Milo Yield: Ideas for ag-themed Olympic contests

Whew, what a change in the weather. Yesterday was 99 degrees with a heat index near 110. Today, the temperature is 82 and it actually feels cool outdoors. That’s Kansas weather for you, but I welcome the change. Plus, we’re plenty wet, which is highly unusual for Kansas in August — more than 4-inches of rain lately.


I’ve been watching the Olympics as much as I can because I enjoy honest competition. The U.S. athletes are again making a great showing at the Olympics. Sometimes, given the low status of patriotism in the U.S. today, I wonder if I’m the only person who still gets a lump in my throat and misty eyes when the Star Spangled Banner is played at the Olympics and our athletes and fans chant “USA! USA! USA!” I know, I’m not the only one by far, but I think I’m in the minority.


Speaking of Olympic games, about every four years during the Olympics, I suggest that an international Aggie Olympic Games be staged somewhere in one of the breadbaskets of the world. Farmers and ranchers could compete in routine “aggie events” to see who in the world is best. The winners wouldn’t win gold, silver and bronze, but something like loaves of white bread, brown bread and pumpernickel for first, second and third. And I’d add a special “golden cow chip” prize for the person or team that finishes last.

Now, let me suggest some Aggie Olympics contests — both team and individual, men and women.
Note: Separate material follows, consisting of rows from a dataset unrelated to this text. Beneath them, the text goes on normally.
(** [t.close]. *)
Definition close_window (key : WindowKey) (current : OpportunityWindow) (o : Opportunity) : ST State unit :=
  closedAt ← (if decide (Time_IsZero (op_TriggeredAt o)) then time ← now; mret (opportunityTime o time)
              else mret (op_TriggeredAt o));
  let closedAt := if decide (Time_Before closedAt (ow_LastProfitableAt current))
                  then ow_LastProfitableAt current else closedAt in
  let reason := closeReason o in
  _ ← external (if isFailure o
                then FailWindow store (mkWindowFailure (ow_ID current) closedAt (ow_LastProfitableAt current) reason)
                else CloseWindow store (mkWindowClosing (ow_ID current) closedAt (ow_LastProfitableAt current)
                       (op_Classification o) reason false));
  update_active (delete key).

Definition opportunity_key (o : Opportunity) : WindowKey :=
  mkWindowKey (op_Run o) (op_Strategy o) (op_ConfigHash o) (op_Direction o).

Definition Observe (o : Opportunity) : ST State WindowTransition :=
  let key := opportunity_key o in
  if decide (wk_Run key = "" \/ wk_Strategy key = "" \/ wk_ConfigHash key = "")
  then fail "opportunity identity is required" else
  s ← get;
  match isFavorable s.1 (op_Classification o), wt_active s.1 !! key with
  | true, None =>
      window ← opening o;
      _ ← external (OpenWindow store window);
      _ ← update_active (<[key := window]>);
      mret (mkWindowTransition WindowTransitionOpened (Some window) o)
  | true, Some active =>
      _ ← improve key active o;
      s ← get;
      mret (mkWindowTransition WindowTransitionImproved (wt_active s.1 !! key) o)
  | false, None => mret (mkWindowTransition WindowTransitionNone None o)
  | false, Some active =>
      _ ← close_window key active o;
      mret (mkWindowTransition WindowTransitionClosed (Some active) o)
  end.

(** The markets a failure concerns; no market means all windows. *)
Definition depends_on (marketID : MarketID) (key : WindowKey) : Prop :=
  marketID = "" \/ BuyMarket (wk_Direction key) = marketID \/ SellMarket (wk_Direction key) = marketID.
#[export] Instance depends_on_dec m k : Decision (depends_on m k) := ltac:(unfold depends_on; apply _).

Definition fail_one (marketID : MarketID) (reason : string) (at_ : Time) (entry : WindowKey * OpportunityWindow) :
    ST State unit :=
  let '(key, window) := entry in
  if decide (~ depends_on marketID key) then mret tt else
  let closedAt := if decide (Time_Before at_ (ow_LastProfitableAt window)) then ow_LastProfitableAt window else at_ in
  _ ← external (FailWindow store (mkWindowFailure (ow_ID window) closedAt (ow_LastProfitableAt window) reason));
  update_active (delete key).

Definition FailMarket (marketID : MarketID) (reason : string) (at_ : Time) : ST State unit :=
  if decide (blank reason = true) then fail "failure reason is required" else
  at_ ← (if decide (Time_IsZero at_) then now else mret at_);
  s ← get;
  for_each (fail_one marketID reason at_) (range (wt_active s.1)).

Definition ActiveWindows (t : WindowTracker) : list OpportunityWindow := (range (wt_active t)).*2.
End tracker.

(** ** The best candidate of a window *)

Lemma greater_iff l r : greater l r = true <-> quantity_asset l = quantity_asset r /\ (Rat r < Rat l)%Qc.
Proof.
  unfold greater, AssetQuantity_Cmp. destruct (decide _) as [Hne|Heq].
  - split; [done|]. tauto.
  - apply dec_stable in Heq. rewrite bool_decide_eq_true, Rat_Cmp_pos. tauto.
Qed.

(** A window tracks the opportunities observed since it opened. *)
Record window_tracked (qualification : string) (k : WindowKey) (seen : list Opportunity) (w : OpportunityWindow) : Prop := {
  tracked_key : Window_Key w = k;
  tracked_open : ow_Status w = WindowStatusOpen;
  tracked_valid : Window_Validate w = Ok tt;
  tracked_favorable : forall o, o ∈ seen -> opportunity_key o = k /\
    isFavorable (mkWindowTracker "" ∅ qualification) (op_Classification o) = true;
  tracked_best_seen : exists o, o ∈ seen /\ selectedCandidate o = Some (ow_Best w);
  tracked_best : forall o c, o ∈ seen -> selectedCandidate o = Some c ->
    quantity_asset (wc_NetPnL c) = quantity_asset (wc_NetPnL (ow_Best w)) ->
    (Rat (wc_NetPnL c) <= Rat (wc_NetPnL (ow_Best w)))%Qc;
  tracked_last : forall o, o ∈ seen -> op_FinishedAt o <> 0 -> op_FinishedAt o <= ow_LastProfitableAt w }.

(** The parts of a valid window that its extension reads. *)
Lemma Window_Validate_parts w :
  Window_Validate w = Ok tt ->
  ow_HasBest w = true /\ quantity_asset (ow_Threshold w) = quantity_asset (wc_NetPnL (ow_Best w)).
Proof.
  unfold Window_Validate. intros H. do 4 (destruct (decide _) in H; [done|]). apply bind_Ok in H as (? & _ & H).
  destruct (ow_HasBest w); [|done]. apply bind_Ok in H as (? & _ & H). destruct (decide _) as [|Hthr] in H; [done|].
  split; [done|]. destruct (decide (quantity_asset (ow_Threshold w) = quantity_asset (wc_NetPnL (ow_Best w)))); [done|tauto].
Qed.

Lemma isFavorable_class t c : isFavorable t c = true -> c = ClassificationEconomic \/ c = ClassificationPolicyQualified.
Proof. unfold isFavorable. case_decide; rewrite bool_decide_eq_true; tauto. Qed.

Lemma improved_by_Some current o c :
  improved_by current o = Some c -> ow_HasBest current = true ->
  selectedCandidate o = Some c /\ quantity_asset (wc_NetPnL c) = quantity_asset (wc_NetPnL (ow_Best current)) /\
  (Rat (wc_NetPnL (ow_Best current)) < Rat (wc_NetPnL c))%Qc.
Proof.
  unfold improved_by. intros H Hb. destruct (selectedCandidate o) as [c'|]; [|done]. cbn in H.
  destruct (decide _) as [Hg|] in H; [|done]. injection H as <-. rewrite Hb in Hg. destruct Hg as [|Hg]; [done|].
  by apply greater_iff in Hg.
Qed.

Lemma improved_by_None current o c :
  improved_by current o = None -> selectedCandidate o = Some c ->
  quantity_asset (wc_NetPnL c) = quantity_asset (wc_NetPnL (ow_Best current)) ->
  (Rat (wc_NetPnL c) <= Rat (wc_NetPnL (ow_Best current)))%Qc.
Proof.
  unfold improved_by. intros H Hc Ha. rewrite Hc in H. cbn in H. destruct (decide _) as [|Hg] in H; [done|].
  apply Qcnot_lt_le. intros Hlt. apply Hg. right. by apply greater_iff.
Qed.

Lemma improved_best_asset current o at_ :
  ow_HasBest current = true ->
  quantity_asset (wc_NetPnL (ow_Best (improved_window current o at_))) = quantity_asset (wc_NetPnL (ow_Best current)).
Proof.
  intros Hb. unfold improved_window. cbn [ow_Best]. destruct (improved_by current o) as [c|] eqn:Hi; [|done].
  apply (improved_by_Some current o c Hi Hb).
Qed.

(** Extending a valid open window keeps it valid. *)
Lemma improved_valid current o at_ :
  Window_Validate current = Ok tt -> ow_Status current = WindowStatusOpen ->
  (op_Classification o = ClassificationEconomic \/ op_Classification o = ClassificationPolicyQualified) ->
  ow_LastProfitableAt current <= at_ -> at_ <> 0 ->
  WindowCandidate_Validate (ow_Best (improved_window current o at_)) = Ok tt ->
  Window_Validate (improved_window current o at_) = Ok tt.
Proof.
  intros Hv Hopen Hclass Hle Hnz Hcand. pose proof (Window_Validate_parts _ Hv) as [Hb _].
  pose proof (improved_best_asset current o at_ Hb) as Hasset. unfold Window_Validate in Hv.
  destruct (decide _) as [|Hid] in Hv; [done|]. destruct (decide _) as [|Hdir] in Hv; [done|].
  destruct (decide _) as [|Htime] in Hv; [done|]. destruct (decide _) as [|Hord] in Hv; [done|].
  apply bind_Ok in Hv as ([] & Htr & Hv). apply bind_Ok in Hv as (? & _ & Hv). destruct (decide _) as [|Hthr] in Hv; [done|].
  destruct (decide _) as [|_] in Hv; [done|]. unfold Window_Validate.
  assert (ow_HasBest (improved_window current o at_) = true) as Hhas by (unfold improved_window; cbn; by destruct (improved_by _ _)).
  rewrite Hhas, Hcand. unfold improved_window, Time_IsZero, Time_Before in *. cbn -[decide window_state improved_by] in *.
  rewrite decide_False by done. rewrite decide_False by done. rewrite decide_False by tauto. rewrite decide_False by lia.
  rewrite Htr. cbn -[decide window_state improved_by]. rewrite Hasset. rewrite decide_False by done.
  rewrite decide_False by (intros [? ?]; tauto). unfold window_state in *. cbn in *. rewrite Hopen in *. done.
Qed.

Lemma isFavorable_qualification t c :
  isFavorable t c = isFavorable (mkWindowTracker "" ∅ (wt_qualification t)) c.
Proof. done. Qed.

Lemma improved_tracked t o seen current at_ :
  isFavorable t (op_Classification o) = true ->
  window_tracked (wt_qualification t) (opportunity_key o) seen current ->
  ow_LastProfitableAt current <= at_ -> (op_FinishedAt o <> 0 -> op_FinishedAt o <= at_) -> at_ <> 0 ->
  (ow_HasBest (improved_window current o at_) = true ->
     WindowCandidate_Validate (ow_Best (improved_window current o at_)) = Ok tt) ->
  window_tracked (wt_qualification t) (opportunity_key o) (seen ++ [o]) (improved_window current o at_).
Proof.
  intros Hfav [Hk Hopen Hv Hall Hbs Hbest Hlast] Hle Hfin Hnz Hcand.
  pose proof (Window_Validate_parts _ Hv) as [Hb _].
  pose proof (improved_best_asset current o at_ Hb) as Hasset.
  assert (ow_HasBest (improved_window current o at_) = true) as Hhas by (unfold improved_window; cbn; by destruct (improved_by _ _)).
  split; [done|done|apply improved_valid; auto; by eapply isFavorable_class| | | |].
  - intros o' [Ho| ->%list_elem_of_singleton]%elem_of_app; [by apply Hall|]. by rewrite <- isFavorable_qualification.
  - unfold improved_window. cbn [ow_Best]. destruct (improved_by current o) as [c|] eqn:Hi.
    + exists o. split; [set_solver|]. cbn. by apply (improved_by_Some current o c Hi Hb).
    + destruct Hbs as (o' & Ho' & Hc'). exists o'. split; [set_solver|done].
  - rewrite Hasset. intros o' c' Ho' Hc' Ha. unfold improved_window. cbn [ow_Best].
    destruct (improved_by current o) as [c|] eqn:Hi; cbn [default from_option id].
    + destruct (improved_by_Some current o c Hi Hb) as (Hc & Hca & Hlt).
      apply elem_of_app in Ho' as [Ho'| ->%list_elem_of_singleton]; [|rewrite Hc in Hc'; injection Hc' as <-; apply Qcle_refl].
      eapply Qcle_trans; [by eapply Hbest|by apply Qclt_le_weak].
    + apply elem_of_app in Ho' as [Ho'| ->%list_elem_of_singleton]; [by eapply Hbest|by eapply improved_by_None].
  - intros o' [Ho| ->%list_elem_of_singleton]%elem_of_app Hf; cbn; [|by apply Hfin]. specialize (Hlast o' Ho Hf). lia.
Qed.

(** ** The lifecycle as a step relation *)

Section lifecycle.
Context {W : Type} (store : OpportunityStore W) (clock : W -> Time * W).
Context {order : RangeOrder WindowKey} (sha256 : string -> Digest) (rfc3339 : Time -> string).
(** The store validates an observation before it records it. *)
Hypothesis Hvalidates : forall o w w', RecordImprovement store o w = (Ok tt, w') -> WindowObservation_Validate o = Ok tt.

Abbreviation observe := (Observe store clock sha256 rfc3339).
Abbreviation opening_of := (opening_window sha256 rfc3339).

(** What an observation can do to the tracker: it leaves it alone (and then
    reports no transition, or fails), opens a window, extends the one it keeps for
    the key, or drops it. *)
Inductive observed (t : WindowTracker) (o : Opportunity) : res WindowTransition -> WindowTracker -> Prop :=
| observed_kept r : (forall x, r = Ok x -> wx_Kind x = WindowTransitionNone) -> observed t o r t
| observed_opened window fallback :
    isFavorable t (op_Classification o) = true -> wt_active t !! opportunity_key o = None ->
    opening_of t o fallback = Ok window ->
    observed t o (Ok (mkWindowTransition WindowTransitionOpened (Some window) o))
      (set_active t (<[opportunity_key o := window]> (wt_active t)))
| observed_improved current at_ :
    isFavorable t (op_Classification o) = true -> wt_active t !! opportunity_key o = Some current ->
    ow_LastProfitableAt current <= at_ -> (op_FinishedAt o <> 0 -> op_FinishedAt o <= at_) -> at_ <> 0 ->
    (ow_HasBest (improved_window current o at_) = true ->
       WindowCandidate_Validate (ow_Best (improved_window current o at_)) = Ok tt) ->
    observed t o (Ok (mkWindowTransition WindowTransitionImproved (Some (improved_window current o at_)) o))
      (set_active t (<[opportunity_key o := improved_window current o at_]> (wt_active t)))
| observed_closed current :
    isFavorable t (op_Classification o) = false -> wt_active t !! opportunity_key o = Some current ->
    observed t o (Ok (mkWindowTransition WindowTransitionClosed (Some current) o))
      (set_active t (delete (opportunity_key o) (wt_active t))).

Lemma external_run {A} (m : ST W A) t w r w' : m w = (r, w') -> external m (t, w) = (r, (t, w')).
Proof using. intros H. unfold external, zoom. cbn. by rewrite H. Qed.
Lemma failed_effects_witness :
  is_ok (ApplyEffects [mkEffect usdc (Some (-400))] start).1 = false /\
  Post (ApplyEffects [mkEffect usdc (Some (-400))]) start (fun r i' => r <> Ok tt -> i' = start).
Proof.
  split; [vm_compute; reflexivity|].
  eapply Post_weaken; [apply (failed_effects_write_nothing start "r" _ start_ok)|].
  intros r i' H Hr. exact (proj1 (H Hr)).
Defined.

Lemma AdjustReservation_panic_witness :
  AdjustReservation "r" [mkRequirement weth (amount "w" 1)] reserved_state =
  (Panic "nil big.Int", reserved_state).
Proof.
  apply (AdjustReservation_new_key_panics reserved_state "r" (mkReservation "r" "op" want)).
  - apply reserved_ok.
  - vm_compute. reflexivity.
  - split; [vm_compute; intuition discriminate|]. split; [cbn; lia|].
    eexists. vm_compute. reflexivity.
  - vm_compute. intros H. inversion H as [|? ? ? H']; inversion H'.
Defined.
End InventoryWitness.
(* ===== verification/SequentialExecutor.v ===== *)
(** * The executor of dependent plans
    (src/core/saga/sequential_executor.go, src/core/saga/sequential_parallel.go)

    One operation at a time: preflight, durable creation, the stages of a transported
    or prefunded plan one after the other with the exit decisions and the single
    automatic recovery of a sale, or the two swaps and the two bridges of a dual
    inventory plan.  The world is that of the ports; the executor's own state is
    whether an operation is running.

    A body returns a result together with an error, and several of its parts may
    return early: these are calls whose value is [inl] what to go on with or [inr] the
    pair returned.  A loop iteration is a function of the loop variables; the loop
    takes its bound as fuel, which [SequentialRuns] shows to be enough.  Each driver
    call is one step; [first] says which of two concurrent bridges runs first. *)
From S2P Require Import Prelude Amount Quote Registry Arbitrage Allocation Inventory Execution Sequential SequentialPorts SequentialEconomics.
Local Open Scope Z_scope.

Section executor.
Context {W : Type} {typed : TypedErrors} (error_text : error -> string) (ports : Ports W).

Abbreviation outcome := (SequentialResult * option error)%type.

(** ** Results and events *)

Definition result_zero : SequentialResult :=
  mkSequentialResult "" TokenAmount_zero None [] [] AssetQuantity_zero AssetQuantity_zero AssetQuantity_zero AssetQuantity_zero
    AssetQuantity_zero AssetQuantity_zero AssetQuantity_zero None "" "".

Definition with_exit (r : SequentialResult) (exit : option SequentialExitDecision) : SequentialResult :=
  mkSequentialResult (sq_Operation r) (sq_FinalAmount r) exit (sq_Settlements r) (sq_Costs r) (sq_ExecutionCost r) (sq_ExternalCost r)
    (sq_RealizedGross r) (sq_RealizedNetPnL r) (sq_QuoteDelta r) (sq_BaseDelta r) (sq_MarkedBase r) (sq_MarkPrice r)
    (sq_TerminalState r) (sq_TerminalError r).
Definition with_progress (r : SequentialResult) (settlements : list SequentialStageSettlement) (costs : list CostComponent) : SequentialResult :=
  mkSequentialResult (sq_Operation r) (sq_FinalAmount r) (sq_ExitDecision r) settlements costs (sq_ExecutionCost r) (sq_ExternalCost r)
    (sq_RealizedGross r) (sq_RealizedNetPnL r) (sq_QuoteDelta r) (sq_BaseDelta r) (sq_MarkedBase r) (sq_MarkPrice r)
    (sq_TerminalState r) (sq_TerminalError r).
Definition with_final (r : SequentialResult) (final : TokenAmount) : SequentialResult :=
  mkSequentialResult (sq_Operation r) final (sq_ExitDecision r) (sq_Settlements r) (sq_Costs r) (sq_ExecutionCost r) (sq_ExternalCost r)
    (sq_RealizedGross r) (sq_RealizedNetPnL r) (sq_QuoteDelta r) (sq_BaseDelta r) (sq_MarkedBase r) (sq_MarkPrice r)
    (sq_TerminalState r) (sq_TerminalError r).
Definition add_costs (r : SequentialResult) (costs : list CostComponent) : SequentialResult :=
  with_progress r (sq_Settlements r) (sq_Costs r ++ costs).
Definition add_settlement (r : SequentialResult) (settlement : SequentialStageSettlement) : SequentialResult :=
  with_progress r (sq_Settlements r ++ [settlement]) (sq_Costs r ++ ss_Costs settlement).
• Combine greasing and lubrication contest

• Water gap repair in waist-deep running water

• Cattle branding and vaccinating

• Cow prolapse repair

• Horse shoeing

• Corner post hole digging

• One-quarter mile of barbed wire fence building in rocky land

• ATV cross country racing to put out cattle salt blocks and minerals

• Sheep shearing

• Poultry catching

• Poultry plucking and butchering

• Tractor cab air-conditioning low-temperature contest

• Welding a 10-foot bead

• One-hundred yard dash through a muddy feedlot

• Biggest collection of free farm/ranch caps

• Tomato canning

• Timed race to clear a hay field of big round bales and stack them

• Straightest rows of corn planted without GPS

• Corn-husking contest (throwback to nostalgic/melancholy days)

• Gathering and loading five semi-trailers of feeder cattle

• Grain trailer backing — accuracy and speed

• Least noticeable or most original cattle-bidding technique

• Noxious weed spraying contest

• Apple picking contest — both speed and volume

• Dairy manure scraping contest with front-end loader

• Honeywagon races

• Heading and heeling contest

• Hog castrating contest — highest decibel squeal for tie-breaker

• Gravel road race to town for machine parts

• Longest and most original facial hair contest

• Tobacco spitting contest — distance, volume and accuracy divisions

• Most cluttered pickup truck cab by weight

• Feed mixing with a front-end loader

• Dirtiest, most ragged jeans or overalls/coveralls and shirt contest

• Small square hay bale stacking contest.

• Sickle-sharpening contest

• Removing header and loading combine on a trailer

• Coyote sharp-shooter competition

• Pond fishing competition

• New-calf catching and ear-tagging contest

• Horse bridling and saddling contest

• Cattle weight guessing accuracy contest

• And, last but not least, determine a world-champion liar — divisions for weather, crop yields, cattle weights and grandchildren accomplishments


This morning I was heading to town when I saw a homeless man walking along the highway shoulder. I stopped and picked him up and I asked him how he ended up homeless.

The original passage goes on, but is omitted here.